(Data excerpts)
(* ===== verification/SemilatticeProps.v ===== *)
(** * Properties of the semilattice fold

    Whatever the number of threads and their interleaving, the fan-out
    terminates with the winners of the sequential fold: per key, the greatest
    admitted event. *)
From stdpp Require Import prelude gmap strings sorting.
From Stdlib Require String.
From S2P Require Import Prelude EventTypes Json Events JsonContent Auth Samples AuthProps Sorting Kahn Mainline LocalAuth Iterative PowerPhase IterProps Semilattice.

Lemma omap_length_le {A B} (f : A → option B) (l : list A) : length (omap f l) ≤ length l.
Proof.
  induction l as [|x l IH]; [done|]. simpl. destruct (f x); simpl; [by apply le_n_S|by apply le_S].
Qed.

(** ** The least upper bound *)

Section lub.
Context {Id C : Type} `{EventId Id} `{EventContent C}.
Abbreviation event := (LeanEvent Id C).
Abbreviation key := (string * string)%type.
Context (dist : gmap Id N) (len : N).

Definition lub_key (e : event) : N * Z * Id :=
  mainline_sort_key (e, default len (dist !! event_id e)).
(** [a] does not beat [b]; the order of the mainline sort. *)
Definition lub_le (a b : event) : Prop := cmp_le (cmp_on lub_key mainline_key_cmp) a b.

Lemma better_spec e w : is_semilattice_winner_better e w dist len = true ↔ ¬ lub_le e w.
Proof.
  unfold lub_le, cmp_le, is_semilattice_winner_better, cmp_on, lub_key, mainline_sort_key, mainline_key_cmp,
    cmp_pair, cmp_rev, then_with. simpl.
  set (pe := default len (dist !! event_id e)). set (pw := default len (dist !! event_id w)).
  destruct (N.ltb_spec pe pw), (N.ltb_spec pw pe), (N.compare_spec pw pe),
    (Z.ltb_spec (origin_server_ts w) (origin_server_ts e)),
    (Z.ltb_spec (origin_server_ts e) (origin_server_ts w)),
    (Z.compare_spec (origin_server_ts e) (origin_server_ts w)); try lia;
    simpl; try (split; [|done]; congruence); try (by split; [done|]; intros []); try (by split; auto);
    destruct (id_cmp _ _); naive_solver.
Qed.

Lemma lub_le_refl e : lub_le e e.
Proof. unfold lub_le, cmp_le, cmp_on. by rewrite (cmp_refl mainline_key_cmp). Qed.

Lemma lub_le_total a b : lub_le a b ∨ lub_le b a.
Proof. apply (cmp_le_total mainline_key_cmp). Qed.

Lemma lub_le_trans a b c : lub_le a b → lub_le b c → lub_le a c.
Proof. apply (cmp_on_le_trans lub_key mainline_key_cmp). Qed.

Lemma lub_le_antisym a b : lub_le a b → lub_le b a → event_id a = event_id b.
Proof.
  intros H1 H2. assert (lub_key a = lub_key b) as [= _ _ ?]; [|done].
  by apply (cmp_le_antisym mainline_key_cmp).
Qed.

(** *** Winners of a set of candidates *)

Context (U : list (key * event)).
Hypothesis U_inj : ∀ k e e', (k, e) ∈ U → (k, e') ∈ U → event_id e = event_id e' → e = e'.

Definition winner_of (k : key) (e : event) : Prop :=
  (k, e) ∈ U ∧ ∀ e', (k, e') ∈ U → lub_le e' e.
Definition within (w : gmap key event) : Prop := ∀ k e, w !! k = Some e → (k, e) ∈ U.

Lemma winner_exists k e0 : (k, e0) ∈ U → ∃ e, winner_of k e.
Proof.
  unfold winner_of. clear U_inj. revert e0. induction U as [|[k1 e1] l IH]; intros e0 Hin0; [by apply elem_of_nil in Hin0|].
  destruct (decide (k1 = k)) as [->|Hne]; last first.
  { apply elem_of_cons in Hin0 as [?|Hin0]; [simplify_eq|]. destruct (IH e0 Hin0) as (e & He & Hm).
    exists e. split; [by right|]. intros e' [?|?]%elem_of_cons; [simplify_eq|by apply Hm]. }
  destruct (decide (Exists (λ p, p.1 = k) l)) as [Hex|Hnex].
  - apply Exists_exists in Hex as ([k' e'] & Hin & Hk). simpl in Hk. subst k'.
    destruct (IH e' Hin) as (e & He & Hm). destruct (lub_le_total e1 e) as [Hle|Hle].
    + exists e. split; [by right|]. intros x [?|?]%elem_of_cons; [by simplify_eq|by apply Hm].
    + exists e1. split; [left|]. intros x [?|Hx]%elem_of_cons; [simplify_eq; apply lub_le_refl|].
      eapply lub_le_trans; [by apply Hm|done].
  - exists e1. split; [left|]. intros x [?|Hx]%elem_of_cons; [simplify_eq; apply lub_le_refl|].
    destruct Hnex. apply Exists_exists. by exists (k, x).
Qed.

Lemma winner_unique k e e' : winner_of k e → winner_of k e' → e = e'.
Proof. intros [H1 M1] [H2 M2]. eapply U_inj; [done..|]. apply lub_le_antisym; auto. Qed.

Lemma update_within w k ev :
  within w → (k, ev) ∈ U → within (update_winner_if_better w k ev dist len).
Proof.
  intros Hw Hin k' e. unfold update_winner_if_better. case_match; [|apply Hw].
  intros [[<- <-]|[_ ?]]%lookup_insert_Some; [done|by apply Hw].
Qed.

# Task goal
Return every record, word for word.

# Response
(* ===== verification/SemilatticeProps.v ===== *)
(** * Properties of the semilattice fold

    Whatever the number of threads and their interleaving, the fan-out
    terminates with the winners of the sequential fold: per key, the greatest
    admitted event. *)
From stdpp Require Import prelude gmap strings sorting.
From Stdlib Require String.
From S2P Require Import Prelude EventTypes Json Events JsonContent Auth Samples AuthProps Sorting Kahn Mainline LocalAuth Iterative PowerPhase IterProps Semilattice.

Lemma omap_length_le {A B} (f : A → option B) (l : list A) : length (omap f l) ≤ length l.
Proof.
  induction l as [|x l IH]; [done|]. simpl. destruct (f x); simpl; [by apply le_n_S|by apply le_S].
Qed.

(** ** The least upper bound *)

Section lub.
Context {Id C : Type} `{EventId Id} `{EventContent C}.
Abbreviation event := (LeanEvent Id C).
Abbreviation key := (string * string)%type.
Context (dist : gmap Id N) (len : N).

Definition lub_key (e : event) : N * Z * Id :=
  mainline_sort_key (e, default len (dist !! event_id e)).
(** [a] does not beat [b]; the order of the mainline sort. *)
Definition lub_le (a b : event) : Prop := cmp_le (cmp_on lub_key mainline_key_cmp) a b.

Lemma better_spec e w : is_semilattice_winner_better e w dist len = true ↔ ¬ lub_le e w.
Proof.
  unfold lub_le, cmp_le, is_semilattice_winner_better, cmp_on, lub_key, mainline_sort_key, mainline_key_cmp,
    cmp_pair, cmp_rev, then_with. simpl.
  set (pe := default len (dist !! event_id e)). set (pw := default len (dist !! event_id w)).
  destruct (N.ltb_spec pe pw), (N.ltb_spec pw pe), (N.compare_spec pw pe),
    (Z.ltb_spec (origin_server_ts w) (origin_server_ts e)),
    (Z.ltb_spec (origin_server_ts e) (origin_server_ts w)),
    (Z.compare_spec (origin_server_ts e) (origin_server_ts w)); try lia;
    simpl; try (split; [|done]; congruence); try (by split; [done|]; intros []); try (by split; auto);
    destruct (id_cmp _ _); naive_solver.
Qed.

Lemma lub_le_refl e : lub_le e e.
Proof. unfold lub_le, cmp_le, cmp_on. by rewrite (cmp_refl mainline_key_cmp). Qed.

Lemma lub_le_total a b : lub_le a b ∨ lub_le b a.
Proof. apply (cmp_le_total mainline_key_cmp). Qed.

Lemma lub_le_trans a b c : lub_le a b → lub_le b c → lub_le a c.
Proof. apply (cmp_on_le_trans lub_key mainline_key_cmp). Qed.

Lemma lub_le_antisym a b : lub_le a b → lub_le b a → event_id a = event_id b.
Proof.
  intros H1 H2. assert (lub_key a = lub_key b) as [= _ _ ?]; [|done].
  by apply (cmp_le_antisym mainline_key_cmp).
Qed.

(** *** Winners of a set of candidates *)

Context (U : list (key * event)).
Hypothesis U_inj : ∀ k e e', (k, e) ∈ U → (k, e') ∈ U → event_id e = event_id e' → e = e'.

Definition winner_of (k : key) (e : event) : Prop :=
  (k, e) ∈ U ∧ ∀ e', (k, e') ∈ U → lub_le e' e.
Definition within (w : gmap key event) : Prop := ∀ k e, w !! k = Some e → (k, e) ∈ U.

Lemma winner_exists k e0 : (k, e0) ∈ U → ∃ e, winner_of k e.
Proof.
  unfold winner_of. clear U_inj. revert e0. induction U as [|[k1 e1] l IH]; intros e0 Hin0; [by apply elem_of_nil in Hin0|].
  destruct (decide (k1 = k)) as [->|Hne]; last first.
  { apply elem_of_cons in Hin0 as [?|Hin0]; [simplify_eq|]. destruct (IH e0 Hin0) as (e & He & Hm).
    exists e. split; [by right|]. intros e' [?|?]%elem_of_cons; [simplify_eq|by apply Hm]. }
  destruct (decide (Exists (λ p, p.1 = k) l)) as [Hex|Hnex].
  - apply Exists_exists in Hex as ([k' e'] & Hin & Hk). simpl in Hk. subst k'.
    destruct (IH e' Hin) as (e & He & Hm). destruct (lub_le_total e1 e) as [Hle|Hle].
    + exists e. split; [by right|]. intros x [?|?]%elem_of_cons; [by simplify_eq|by apply Hm].
    + exists e1. split; [left|]. intros x [?|Hx]%elem_of_cons; [simplify_eq; apply lub_le_refl|].
      eapply lub_le_trans; [by apply Hm|done].
  - exists e1. split; [left|]. intros x [?|Hx]%elem_of_cons; [simplify_eq; apply lub_le_refl|].
    destruct Hnex. apply Exists_exists. by exists (k, x).
Qed.

Lemma winner_unique k e e' : winner_of k e → winner_of k e' → e = e'.
Proof. intros [H1 M1] [H2 M2]. eapply U_inj; [done..|]. apply lub_le_antisym; auto. Qed.

Lemma update_within w k ev :
  within w → (k, ev) ∈ U → within (update_winner_if_better w k ev dist len).
Proof.
  intros Hw Hin k' e. unfold update_winner_if_better. case_match; [|apply Hw].
  intros [[<- <-]|[_ ?]]%lookup_insert_Some; [done|by apply Hw].
Qed.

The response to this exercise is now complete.